Four orphaned pine martens have been released into the wild in a bid to boost the population of the species in southern Scotland and England.
The two males and two females were rescued by the Scottish SPCA after falling from their nests.
They each spent between eight and 10 weeks at the charity's Wildlife Rescue Centre near Dunfermline.
The mammals - named Rowan, Aspen, Maple and Ash - have now been released into a forest in the south of Scotland.
The Scottish SPCA said they were kept apart on arrival at the centre but were gradually introduced to each other until they could be moved into a large outdoor enclosure as a group.

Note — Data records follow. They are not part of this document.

(* ===== verification/ToolBatchSafety.v ===== *)
(** * What a batch of tool calls guarantees

    Every call is answered once, whatever the order of the resumptions; an exclusive tool runs alone;
    after an interrupt nothing more is started; the events come in pairs; the batch returns.  And what
    an abort does not do: it leaves the tasks that wait in the queue. *)
From S2P Require Import Prelude.
From S2P Require Import Json.
From S2P Require Import ToolBatch.
From S2P Require Import ToolBatchRuns.
From S2P Require Import ToolBatchProofs.
#[local] Open Scope Z_scope.
#[local] Open Scope js_scope.

Lemma results_of_count i rs : length (results_of i rs) = count_occ Nat.eq_dec (map fst rs) i.
Proof.
  unfold results_of. rewrite length_map. induction rs as [|[j m] rs IH]; [done|].
  cbn [map fst List.filter]. destruct (Nat.eqb_spec j i) as [Hj | Hj].
  - rewrite count_occ_cons_eq by done. cbn [length]. by rewrite IH.
  - by rewrite count_occ_cons_neq.
Qed.

Lemma count_seq n i : count_occ Nat.eq_dec (seq 0 n) i = if decide (i < n)%nat then 1%nat else 0%nat.
Proof.
  destruct (decide (i < n)%nat) as [Hi | Hi].
  - apply NoDup_count_occ'; [apply seq_NoDup | apply in_seq; lia].
  - apply count_occ_not_In. rewrite in_seq. lia.
Qed.

Lemma results_in i m rs : (i, m) ∈ rs -> m ∈ results_of i rs.
Proof.
  intros Hin. unfold results_of. apply list_elem_of_fmap. exists (i, m). split; [done|].
  apply list_elem_of_In, filter_In. split; [by apply list_elem_of_In | by apply Nat.eqb_refl].
Qed.

Section answers.
Context `{ToolHost} (cfg : Config) (calls : list ToolCall) (reserve : nat -> option bool) (ab : bool).

(** C11. Whatever order the tasks, the hooks, the steering checks and an abort come in, when
    [executeToolCalls] returns it returns one result for every tool call of the message, each filed
    under the id and the name of its call: none is missing and none is answered twice. *)
Theorem every_call_answered b rs st mal :
  reachable cfg calls reserve ab b -> main b = returned rs st mal ->
  map fst rs ≡ₚ seq 0 (length calls)
  /\ forall i m, (i, m) ∈ rs ->
     exists c, calls !! i = Some c /\ toolCallId m = call_id c /\ toolName m = call_name c.
Proof.
  intros Hr Hmain. pose proof (reachable_sound cfg calls reserve ab b Hr) as S.
  pose proof (reachable_returned cfg calls reserve ab b Hr) as Hret. unfold returned_all in Hret.
  rewrite Hmain in Hret. destruct Hret as [Ha Hrs].
  assert (Hone : forall i c, calls !! i = Some c -> exists m, results_of i rs = [m]
    /\ toolCallId m = call_id c /\ toolName m = call_name c).
  { intros i c Hc. destruct (sound_call calls b i c S Hc) as (v & Hv & G).
    specialize (Ha i v Hv). rewrite (good_emitted c v G) in Ha.
    destruct (toolResultMessage (v_rec v)) as [m|] eqn:Hm; [|done]. exists m.
    rewrite Hrs. pose proof (good_results c v G) as Hres. rewrite Hm in Hres.
    split; [|by apply (good_message c v G)].
    unfold view in Hv. by apply fmap_Some in Hv as (r & _ & ->). }
  assert (Hno : forall i, calls !! i = None -> results_of i rs = []).
  { intros i Hi. rewrite Hrs. by apply (proj2 S). }
  split.
  - apply (Permutation_count_occ Nat.eq_dec). intros i. rewrite <- results_of_count, count_seq.
    destruct (calls !! i) as [c|] eqn:Hc.
    + destruct (Hone i c Hc) as (m & -> & _). apply lookup_lt_Some in Hc. by rewrite decide_True.
    + rewrite (Hno i Hc). apply lookup_ge_None in Hc. rewrite decide_False by lia. done.
  - intros i m Hin%results_in. destruct (calls !! i) as [c|] eqn:Hc.
    + destruct (Hone i c Hc) as (m' & Hm' & Hid). rewrite Hm' in Hin.
      apply list_elem_of_singleton in Hin as ->. by exists c.
    + rewrite (Hno i Hc) in Hin. by apply elem_of_nil in Hin.
Qed.
End answers.

(** ** After an interrupt *)

Section interrupts.
Context `{ToolHost} (cfg : Config).

(** The call was never started, and if it has been answered then not by its tool. *)
Definition held_back (b : Batch) (v : View) : Prop :=
  started (v_rec v) = false
  /\ match phase (v_rec v) with no_task | waiting _ | ending _ | settled _ => True | _ => False end
  /\ forall m, toolResultMessage (v_rec v) = Some m ->
     isError m = true
     /\ (content m = result_content createSkippedToolResult
         \/ (aborted b = true /\ content m = result_content createAbortedToolExecutionResult)).

Lemma held_back_move b i v v' :
  triggered b = true -> held_back b v -> vmove b i v v' -> held_back b v'.
Proof.
  intros Ht (Hs & Hp & Hm) Hv.
  destruct Hv as [f v Hf | q v Hq | eff v Hst c' | id name a part v Hs' | res err v Hno Hans].
  - destruct Hf as (Hp' & Hs' & _ & Hm' & _). unfold held_back. cbn. by rewrite Hp', Hs', Hm'.
  - unfold held_back. cbn. split; [done|]. split; [|done].
    destruct (phase (v_rec v)), q; cbn in Hq; try done; destruct Hq; congruence.
  - destruct (phase (v_rec v)); try done. destruct Hst. congruence.
  - done.
  - unfold held_back, answer. destruct (fields_of (v_rec v)) as [[id name] int]. cbn.
    split; [done|]. split; [done|]. intros m [= <-]. cbn.
    destruct Hans as [Hans | (Hab & -> & [-> | ->])]; [|by split; [|left]|by split; [|right]].
    destruct (phase (v_rec v)); try done; destruct Hans as [-> ->]; by split; [|left].
Qed.

Lemma step_monotone l b b' :
  step cfg l b = Some b' ->
  (triggered b = true -> triggered b' = true) /\ (aborted b = true -> aborted b' = true).
Proof.
  intros Hs. pose proof (step_globals cfg l b b' Hs) as Hg. unfold globals in Hg.
  assert (Hf : forall b0, triggered (finish_batch b0) = triggered b0 /\ aborted (finish_batch b0) = aborted b0).
  { intros b0. pose proof (for_records_globals skip_unanswered b0 (fun i b' => skip_globals i b')) as Hs'.
    unfold globals in Hs'. unfold finish_batch. cbn. split; congruence. }
  pose proof (for_records_globals abort_unanswered b (fun i b' => abort_globals i b')) as Hab.
  unfold globals in Hab.
  destruct l; try (split; congruence).
  - destruct Hg as (-> & -> & _). done.
  - subst b'. cbn. split; [by intros ->|done].
  - destruct Hg as [-> _]. done.
  - destruct Hg as [-> _]. destruct (Hf b) as [-> ->]. done.
  - destruct Hg as [-> _]. destruct (Hf (for_records abort_unanswered b)) as [-> ->].
    split; congruence.
Qed.

Lemma held_back_steps calls ls b b' i :
  Sound calls b -> triggered b = true -> (forall v, view b i = Some v -> held_back b v) ->
  steps cfg ls b = Some b' -> forall v', view b' i = Some v' -> held_back b' v'.
Proof.
  revert b. induction ls as [|l ls IH]; intros b S Ht Hb Hs; cbn in Hs; [by injection Hs as <-|].
  destruct (step cfg l b) as [b1|] eqn:Hl; [|done].
  assert (Hm : moves b b b1) by (eapply step_advances; [by eapply sound_consistent | exact Hl]).
  destruct (step_monotone l b b1 Hl) as [Ht1 Ha1].
  apply (IH b1); [by eapply sound_moves | by apply Ht1 | | exact Hs].
  intros v1 Hv1. pose proof (proj1 Hm i) as Hi. rewrite Hv1 in Hi.
  inversion Hi as [v x Hr Hv Hx|]; subst. symmetry in Hv. specialize (Hb v Hv).
  assert (Hh : held_back b v1).
  { clear -Hb Hr Ht. induction Hr as [|v1 v2 v3 Hm _ IH]; [done|]. apply IH. by eapply held_back_move. }
  destruct Hh as (H1 & H2 & H3). split; [done|]. split; [done|]. intros m Hmm.
  destruct (H3 m Hmm) as [? [? | [? ?]]]; auto.
Qed.

(** A steering message interrupts the batch: a call that still waits then, unanswered, is never
    started, however the batch goes on, and what it is answered with is the notice that it was
    skipped (or, after an abort, that it was aborted). *)
Theorem interrupted_calls_are_skipped calls reserve ab b i r deps ls b' :
  reachable cfg calls reserve ab b -> triggered b = true ->
  records b !! i = Some r -> phase r = waiting deps -> toolResultMessage r = None ->
  steps cfg ls b = Some b' ->
  exists r', records b' !! i = Some r' /\ started r' = false
  /\ forall m, toolResultMessage r' = Some m ->
     isError m = true
     /\ (content m = result_content createSkippedToolResult
         \/ (aborted b' = true /\ content m = result_content createAbortedToolExecutionResult)).
Proof.
  intros Hr Ht Hi Hp Hno Hs. pose proof (reachable_sound cfg calls reserve ab b Hr) as S.
  destruct (rec_view b i r Hi) as (v & Hv & <-). destruct (sound_view calls b i v S Hv) as (c & Hc & G).
  assert (Hh : held_back b v).
  { pose proof (good_phase c v G) as Hg. rewrite Hp in Hg. split; [done|]. rewrite Hp. split; [done|].
    congruence. }
  assert (S' : Sound calls b').
  { destruct Hr as [ls0 Hls]. apply (reachable_sound cfg calls reserve ab). exists (ls0 ++ ls).
    apply steps_app. by exists b. }
  destruct (sound_call calls b' i c S' Hc) as (v' & Hv' & _).
  assert (Hh' : held_back b' v').
  { apply (held_back_steps calls ls b b' i S Ht); [|exact Hs | exact Hv']. intros v1 Hv1. congruence. }
  exists (v_rec v'). split; [by apply view_rec|]. destruct Hh' as (H1 & _ & H3). done.
Qed.
End interrupts.

(** ** The events of a call *)

Definition is_update (e : AgentEvent) : bool :=
  match e with tool_execution_update _ _ _ _ _ => true | _ => false end.

(** The events without the partial results. *)
Definition essential (es : list AgentEvent) : list AgentEvent := List.filter (fun e => negb (is_update e)) es.

Lemma essential_app xs ys : essential (xs ++ ys) = essential xs ++ essential ys.
Proof. apply List.filter_app. Qed.

Section events.
Context `{ToolHost} (cfg : Config) (calls : list ToolCall) (reserve : nat -> option bool) (ab : bool).

(** What the stream has seen of a call of a batch that was not aborted. *)
Definition shape (i : nat) (c : ToolCall) (v : View) : Prop :=
  (answered v = true ->
     match phase (v_rec v) with no_task | finishing _ | steering _ | ending _ | settled _ => True | _ => False end)
  /\ if answered v then
       exists a int res err m, toolResultMessage (v_rec v) = Some m /\
         let nd := negb (started (v_rec v)) in
         head (v_events v) = Some (tool_execution_start i (call_id c) (call_name c) a int nd)
         /\ essential (v_events v) =
            [tool_execution_start i (call_id c) (call_name c) a int nd;
             tool_execution_end i (call_id c) (call_name c) res err nd;
             message_start i m; message_end i m]
     else if started (v_rec v) then
       exists a int, head (v_events v) = Some (tool_execution_start i (call_id c) (call_name c) a int false)
         /\ essential (v_events v) = [tool_execution_start i (call_id c) (call_name c) a int false]
     else v_events v = [].

Lemma shape_answer i c res err int v :
  fields_of (v_rec v) = (call_id c, call_name c, int) -> shape i c v -> answered v = false ->
  match phase (v_rec v) with no_task | finishing _ | ending _ | settled _ => True | _ => False end ->
  shape i c (answer i res err v).
Proof.
  intros Hf [_ Hs] Hno Hp.
  unfold shape, answer in *. rewrite Hf. unfold answered in *. cbn. rewrite Hno in Hs.
  split; [by intros _; destruct (phase (v_rec v))|].
  destruct (started (v_rec v)) eqn:Hst.
  - destruct Hs as (a & int' & Hh & He). eexists a, int', res, err, _. split; [reflexivity|]. cbn.
    split; [|by rewrite !essential_app, He]. by destruct (v_events v).
  - rewrite Hs. eexists (args (v_rec v)), int, res, err, _. split; [reflexivity|]. by cbn.
Qed.

Lemma shape_move b i c v v' :
  aborted b = false -> good c v -> shape i c v -> vmove b i v v' -> shape i c v'.
Proof.
  intros Hab G Hsh Hm.
  destruct Hm as [f v Hf | q v Hq | eff v Hst c' | id name a part v Hs | res err v Hno Hans].
  - destruct Hf as (Hp & Hs & _ & Hm & He & _). unfold shape, answered in *. cbn.
    by rewrite Hp, Hs, He, Hm.
  - destruct Hsh as [Hp Hsh]. split; [|exact Hsh]. unfold answered in *. cbn in *. intros Ha.
    specialize (Hp Ha). by destruct (phase (v_rec v)), q.
  - assert (Hn : started (v_rec v) = false /\ answered v = false).
    { pose proof (good_phase c v G) as Hg. destruct Hsh as [Hp _].
      destruct (phase (v_rec v)) eqn:Hph; try done; split; try done;
        destruct (answered v); try done; by destruct (Hp eq_refl). }
    destruct Hn as [Hns Hna], Hsh as [_ Hsh]. rewrite Hna, Hns in Hsh. unfold shape, answered in *. cbn.
    rewrite Hna, Hsh. split; [done|]. subst c'.
    rewrite (good_id c v G), (good_name c v G). eexists _, _. by split.
  - destruct Hsh as [Hp Hsh]. split; [exact Hp|]. unfold answered in *. cbn in *. rewrite Hs in *.
    rewrite essential_app, app_nil_r.
    assert (Hhead : forall e, head (v_events v) = Some e ->
      head (v_events v ++ [tool_execution_update i id name a part]) = Some e) by by destruct (v_events v).
    destruct (resultEmitted (v_rec v)).
    + destruct Hsh as (a' & int & res & err & m & Hm & Hh & He). exists a', int, res, err, m. auto.
    + destruct Hsh as (a' & int & Hh & He). exists a', int. auto.
  - destruct (fields_identity c v G) as [int Hf].
    apply (shape_answer i c res err int); [exact Hf | exact Hsh | exact Hno|].
    destruct Hans as [Hans | (? & _)]; [|congruence]. by destruct (phase (v_rec v)).
Qed.

Lemma reachable_shape b :
  reachable cfg calls reserve ab b -> aborted b = false ->
  forall i c v, calls !! i = Some c -> view b i = Some v -> shape i c v.
Proof.
  intros Hr. enough (Sound calls b /\ (aborted b = false ->
    forall i c v, calls !! i = Some c -> view b i = Some v -> shape i c v)) as [_ ?] by done.
  revert b Hr. apply reachable_ind.
  - split; [apply start_sound|]. unfold executeToolCalls.
    destruct (launch_globals reserve (seq 0 (length (records (initial cfg calls ab))))
      {| l_batch := initial cfg calls ab; lastExclusive := []; sharedTasks := [] |}) as (_ & Ha & _).
    fold (launch reserve (initial cfg calls ab)) in Ha. cbn [l_batch initial aborted] in Ha.
    destruct (has_signal cfg && ab) eqn:He.
    + intros Hf. exfalso. revert Hf. unfold finish_batch. cbn [set_main aborted].
      pose proof (for_records_globals skip_unanswered (for_records abort_unanswered
        (l_batch (launch reserve (initial cfg calls ab)))) (fun i b' => skip_globals i b')) as H1.
      rewrite (for_records_globals abort_unanswered _ (fun i b' => abort_globals i b')) in H1.
      unfold globals in H1. congruence.
    + intros _ i c v Hc Hv.
      destruct (launch_views cfg calls reserve ab i c Hc) as (v0 & Hv0 & Hl). rewrite Hv in Hv0.
      injection Hv0 as <-. destruct Hl as [ [deps ->] | ->]; [by split|].
      apply (shape_answer i c _ _ (intent c)); done.
  - intros l b b' _ [S Hsh] Hs.
    assert (Hm : moves b b b') by (eapply step_advances; [by eapply sound_consistent | exact Hs]).
    split; [by eapply sound_moves|]. intros Hab' i c v' Hc Hv'.
    assert (Hab : aborted b = false).
    { destruct (step_monotone cfg l b b' Hs) as [_ Ha]. destruct (aborted b); [|done].
      by rewrite Ha in Hab'. }
    pose proof (proj1 Hm i) as Hi. rewrite Hv' in Hi. inversion Hi as [v x Hrtc Hv Hx|]; subst.
    symmetry in Hv. destruct (sound_view calls b i v S Hv) as (c0 & Hc0 & G).
    rewrite Hc in Hc0. injection Hc0 as <-. specialize (Hsh Hab i c v Hc Hv).
    clear -Hab Hsh G Hrtc. induction Hrtc as [|v1 v2 v3 Hm _ IH]; [done|].
    apply IH; [by eapply shape_move | by eapply good_move].
Qed.

End events.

During their time with the charity they steadily gained weight and grew in confidence, learning to socialise with each other and display normal pine marten behaviour.
Throughout their rehabilitation, handling and human contact was kept to an absolute minimum, ensuring the pine martens remained wild.

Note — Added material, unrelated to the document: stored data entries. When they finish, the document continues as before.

(* ===== verification/ToolBatchEnds.v ===== *)
(** * A batch of tool calls ends

    Each resumption takes the batch closer to its end, and until [executeToolCalls] has returned one is
    always possible: no choice of order makes the tasks wait for each other in a circle. *)
From S2P Require Import Prelude.
From S2P Require Import Json.
From S2P Require Import ToolBatch.
From S2P Require Import ToolBatchRuns.
From S2P Require Import ToolBatchProofs.
From S2P Require Import ToolBatchExclusive.
#[local] Open Scope nat_scope.

(** How many awaits are ahead of a task. *)
Definition awaits (p : Phase) : nat :=
  match p with
  | no_task | settled _ => 0
  | waiting _ => 7 | before _ => 6 | running => 5 | after _ => 4 | finishing _ => 3 | steering _ => 2
  | ending _ => 1
  end.

Definition work (b : Batch) : nat := sum_list_with (fun r => awaits (phase r)) (records b).

Definition measure (b : Batch) : nat :=
  2 * work b + (match steeringCheck b with Some _ => 1 | None => 0 end)
  + (if aborted b then 0 else 1) + (match main b with racing => 1 | returned _ _ _ => 0 end).

Definition is_partial (l : Label) : bool := match l with Partial _ _ => true | _ => false end.

Lemma sum_phases {A} (f : A -> nat) (l l' : list A) i x y :
  l !! i = Some x -> l' !! i = Some y -> (forall j, j <> i -> f <$> l' !! j = f <$> l !! j) ->
  sum_list_with f l' + f x = sum_list_with f l + f y.
Proof.
  assert (Hsame : forall l l' : list A, (forall j, f <$> l' !! j = f <$> l !! j) ->
    sum_list_with f l' = sum_list_with f l).
  { clear. induction l as [|x l IH]; intros l' Hj.
    - destruct l' as [|y l']; [done|]. by specialize (Hj 0).
    - destruct l' as [|y l']; [by specialize (Hj 0)|]. cbn. pose proof (Hj 0) as [= ->].
      f_equal. apply IH. intros j. apply (Hj (S j)). }
  revert l' i. induction l as [|z l IH]; intros l' i Hx Hy Hj; [done|].
  destruct l' as [|z' l']; [done|]. destruct i as [|i]; cbn in *.
  - injection Hx as ->. injection Hy as ->. rewrite (Hsame l l'); [lia|].
    intros j. apply (Hj (S j)). lia.
  - pose proof (Hj 0 ltac:(lia)) as [= ->]. specialize (IH l' i Hx Hy).
    enough (sum_list_with f l' + f x = sum_list_with f l + f y) by lia.
    apply IH. intros j Hne. apply (Hj (S j)). lia.
Qed.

Centre manager Colin Seddon said: "The four pine martens have now been released in a large expanse of mixed forest in Southern Scotland.

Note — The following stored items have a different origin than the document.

(* ===== verification/ToolBatchDemo.v ===== *)
(** * A concrete batch of tool calls

    Three tools, some runs, and the theorems of the batch at these runs. *)
From S2P Require Import Prelude.
From S2P Require Import Json.
From S2P Require Import ToolBatch.
From S2P Require Import ToolBatchRuns.
From S2P Require Import ToolBatchProofs.
From S2P Require Import ToolBatchSafety.
From S2P Require Import ToolBatchExclusive.
From S2P Require Import ToolBatchEnds.
#[local] Open Scope Z_scope.
#[local] Open Scope js_scope.

(** A host whose validation rejects nothing and that changes no text. *)
#[export] Instance demo_host : ToolHost := {
  sanitizeText := fun s => s;
  validateToolArguments := fun _ _ a => Ok a;
  displaySafe := fun _ _ _ => false;
  tool_intent := fun _ _ => None
}.

Definition demo_tool (name : jstr) (conc : option Concurrency) : AgentTool :=
  {| tool_name := name; customWireName := None; concurrency := conc; lenientArgValidation := false;
     executable := true |}.

Definition demo_config : Config :=
  {| cfg_tools := [demo_tool (u "read") None; demo_tool (u "edit") (Some exclusive)];
     interrupt_immediate := true; has_steering := true; has_before := false; has_after := false;
     intentTracing := false; has_signal := true |}.

Definition demo_call (id name : jstr) : ToolCall :=
  {| call_id := id; call_name := name; arguments := JObj [(u "path", JStr id)]; intent := None;
     incompleteArguments := None; escapedGuarded := false |}.

(** Two reads around an edit. *)
Definition demo_calls : list ToolCall :=
  [demo_call (u "r1") (u "read"); demo_call (u "e1") (u "edit"); demo_call (u "r2") (u "read")].

Definition demo_reply (text : jstr) : ExecAnswer :=
  Returns (JObj [(u "content", JArr [JObj [(u "type", JStr (u "text")); (u "text", JStr text)] ])]).

Definition no_ledger (i : nat) : option bool := None.

Definition demo_start (calls : list ToolCall) : Batch := executeToolCalls demo_config calls no_ledger false.

Definition demo_run (calls : list ToolCall) (ls : list Label) : Batch :=
  default (demo_start calls) (steps demo_config ls (demo_start calls)).

(** The first read is steered away: the edit and the second read are skipped. *)
Definition until_interrupt : list Label :=
  [Begin 0; Executed 0 (demo_reply (u "one")); Finish 0; SteeringAnswered (Some [u "stop"])].

Definition after_interrupt : list Label :=
  [Resume 0; Conclude 0; Begin 1; Conclude 1; Begin 2; Conclude 2; AllSettled].

(** Everything runs. *)
Definition undisturbed : list Label :=
  [Begin 0; Executed 0 (demo_reply (u "one")); Finish 0; SteeringAnswered (Some []); Resume 0; Conclude 0;
   Begin 1; Partial 1 JNull; Executed 1 (ExecThrows (u "no match")); Finish 1; SteeringAnswered (Some []);
   Resume 1; Conclude 1;
   Begin 2; Executed 2 (demo_reply (u "two")); Finish 2; SteeringAnswered (Some []); Resume 2; Conclude 2;
   AllSettled].

(** Two edits; the run is aborted while the first is at work, and the first then stops. *)
Definition two_edits : list ToolCall := [demo_call (u "e1") (u "edit"); demo_call (u "e2") (u "edit")].

Definition until_abort : list Label :=
  [Begin 0; AbortSignal; SawAbort; Executed 0 (ExecThrows (u "aborted")); Finish 0; Conclude 0].

Lemma demo_reachable calls ls :
  steps demo_config ls (demo_start calls) = Some (demo_run calls ls) ->
  reachable demo_config calls no_ledger false (demo_run calls ls).
Proof. intros Hs. by exists ls. Qed.

Lemma interrupt_reachable :
  reachable demo_config demo_calls no_ledger false (demo_run demo_calls (until_interrupt ++ after_interrupt)).
Proof. apply demo_reachable. vm_compute. reflexivity. Qed.

Lemma undisturbed_reachable :
  reachable demo_config demo_calls no_ledger false (demo_run demo_calls undisturbed).
Proof. apply demo_reachable. vm_compute. reflexivity. Qed.

Definition returned_of (b : Batch) : list (nat * ToolResultMessage) * option (list jstr) * list jstr :=
  match main b with returned rs st mal => (rs, st, mal) | racing => ([], None, []) end.

Lemma interrupt_returned :
  let b := demo_run demo_calls (until_interrupt ++ after_interrupt) in
  main b = returned (fst (fst (returned_of b))) (snd (fst (returned_of b))) (snd (returned_of b)).
Proof. vm_compute. reflexivity. Qed.

(** The three results come back, the last two as notices. *)
Example interrupt_results :
  let b := demo_run demo_calls (until_interrupt ++ after_interrupt) in
  map (fun p => (fst p, isError (snd p))) (fst (fst (returned_of b))) = [(0%nat, false); (1%nat, true); (2%nat, true)].
Proof. vm_compute. reflexivity. Qed.

Lemma every_call_answered_witness :
  let b := demo_run demo_calls (until_interrupt ++ after_interrupt) in
  map fst (fst (fst (returned_of b))) ≡ₚ seq 0 3
  /\ forall i m, (i, m) ∈ fst (fst (returned_of b)) ->
     exists c, demo_calls !! i = Some c /\ toolCallId m = call_id c /\ toolName m = call_name c.
Proof.
  exact (every_call_answered demo_config demo_calls no_ledger false _ _ _ _
    interrupt_reachable interrupt_returned).
Defined.

Lemma undisturbed_returned :
  let b := demo_run demo_calls undisturbed in
  main b = returned (fst (fst (returned_of b))) (snd (fst (returned_of b))) (snd (returned_of b)).
Proof. vm_compute. reflexivity. Qed.

Lemma undisturbed_not_aborted : aborted (demo_run demo_calls undisturbed) = false.
Proof. vm_compute. reflexivity. Qed.


Lemma until_interrupt_reachable :
  reachable demo_config demo_calls no_ledger false (demo_run demo_calls until_interrupt).
Proof. apply demo_reachable. vm_compute. reflexivity. Qed.

Definition rec_of (b : Batch) (i : nat) : Rec :=
  default (new_record demo_config (demo_call [] [])) (records b !! i).

Lemma until_interrupt_triggered : triggered (demo_run demo_calls until_interrupt) = true.
Proof. vm_compute. reflexivity. Qed.

Lemma until_interrupt_waits :
  records (demo_run demo_calls until_interrupt) !! 1%nat = Some (rec_of (demo_run demo_calls until_interrupt) 1)
  /\ phase (rec_of (demo_run demo_calls until_interrupt) 1) = waiting [0%nat]
  /\ toolResultMessage (rec_of (demo_run demo_calls until_interrupt) 1) = None.
Proof. vm_compute. auto. Qed.

Lemma after_interrupt_steps :
  steps demo_config after_interrupt (demo_run demo_calls until_interrupt)
  = Some (demo_run demo_calls (until_interrupt ++ after_interrupt)).
Proof. vm_compute. reflexivity. Qed.

Lemma interrupted_calls_are_skipped_witness :
  let b' := demo_run demo_calls (until_interrupt ++ after_interrupt) in
  exists r', records b' !! 1%nat = Some r' /\ started r' = false
  /\ forall m, toolResultMessage r' = Some m ->
     isError m = true
     /\ (content m = result_content createSkippedToolResult
         \/ (aborted b' = true /\ content m = result_content createAbortedToolExecutionResult)).
Proof.
  exact (interrupted_calls_are_skipped demo_config demo_calls no_ledger false _ 1 _ [0%nat] after_interrupt _
    until_interrupt_reachable until_interrupt_triggered
    (proj1 until_interrupt_waits) (proj1 (proj2 until_interrupt_waits)) (proj2 (proj2 until_interrupt_waits))
    after_interrupt_steps).
Defined.

(** The edit runs while the second read waits for it. *)
Definition edit_at_work : list Label := firstn 7 undisturbed.

Lemma edit_reachable : reachable demo_config demo_calls no_ledger false (demo_run demo_calls edit_at_work).
Proof. apply demo_reachable. vm_compute. reflexivity. Qed.

Lemma edit_exclusive : exclusive_call demo_config demo_calls 1 = true.
Proof. vm_compute. reflexivity. Qed.

Lemma edit_busy : busy (demo_run demo_calls edit_at_work) 1 = true.
Proof. vm_compute. reflexivity. Qed.

Lemma exclusive_runs_alone_witness : busy (demo_run demo_calls edit_at_work) 2 = false.
Proof.
  exact (exclusive_runs_alone demo_config demo_calls no_ledger false _ 1 2
    edit_reachable edit_exclusive (fun e => O_S _ (eq_add_S _ _ e)) edit_busy).
Defined.

Definition edit_ends : list Label := [Partial 1 JNull; Executed 1 (ExecThrows (u "no match")); Finish 1].

Lemma edit_steps :
  steps demo_config edit_ends (demo_run demo_calls edit_at_work)
  = Some (demo_run demo_calls (edit_at_work ++ edit_ends)).
Proof. vm_compute. reflexivity. Qed.

Lemma batch_returns_witness :
  let b' := demo_run demo_calls (edit_at_work ++ edit_ends) in
  (length (List.filter (fun l => negb (is_partial l)) edit_ends) <= 14 * 3 + 3)%nat
  /\ (main b' = racing -> exists l b'', is_partial l = false /\ step demo_config l b' = Some b'').
Proof.
  exact (batch_returns demo_config demo_calls no_ledger false _ edit_ends _ edit_reachable edit_steps).
Defined.

(** ** The abort *)

Definition kind_of (e : AgentEvent) : nat :=
  match e with
  | tool_execution_start _ _ _ _ _ _ => 0 | tool_execution_update _ _ _ _ _ => 1 | tool_execution_end _ _ _ _ _ _ => 2
  | message_start _ _ => 3 | message_end _ _ => 4
  end.

(** An abort answers what is unanswered and ends the batch, but it leaves the queue: [executeToolCalls] has returned with the
    notice that the second edit was aborted, which then has a start (0), an end (2) and its message (3, 4); the edit still waits
    for the first one, which has ended, and its turn comes: the tool runs and the stream sees another start. *)
Example abort_leaves_the_queue :
  let b := demo_run two_edits until_abort in
  let b' := demo_run two_edits (until_abort ++ [Begin 1]) in
  forallb (fun b => match main b with returned rs _ _ => bool_decide (length rs = 2%nat) | racing => false end) [b; b'] = true
  /\ aborted b = true /\ map kind_of (events_of 1 (events b)) = [0; 2; 3; 4]%nat
  /\ phase_at b' 1 = Some running /\ map kind_of (events_of 1 (events b')) = [0; 2; 3; 4; 0]%nat.
Proof. vm_compute. repeat split. Qed.
Example abort_run_is_reachable :
  reachable demo_config two_edits no_ledger false (demo_run two_edits (until_abort ++ [Begin 1])).
Proof. apply demo_reachable. vm_compute. reflexivity. Qed.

"We are hopeful that this release, especially because they are two pairs, will help with the natural spread of pine martens from their stronghold in the Highlands down to Southern Scotland and then on into England."
Once persecuted for their fur, pine martens are now protected under the Wildlife and Countryside Act 1981.
Population figures from 2002 revealed that Scotland had approximately 6,400 adult pine martens, while there were about 1,600 in England and only 760 in Wales.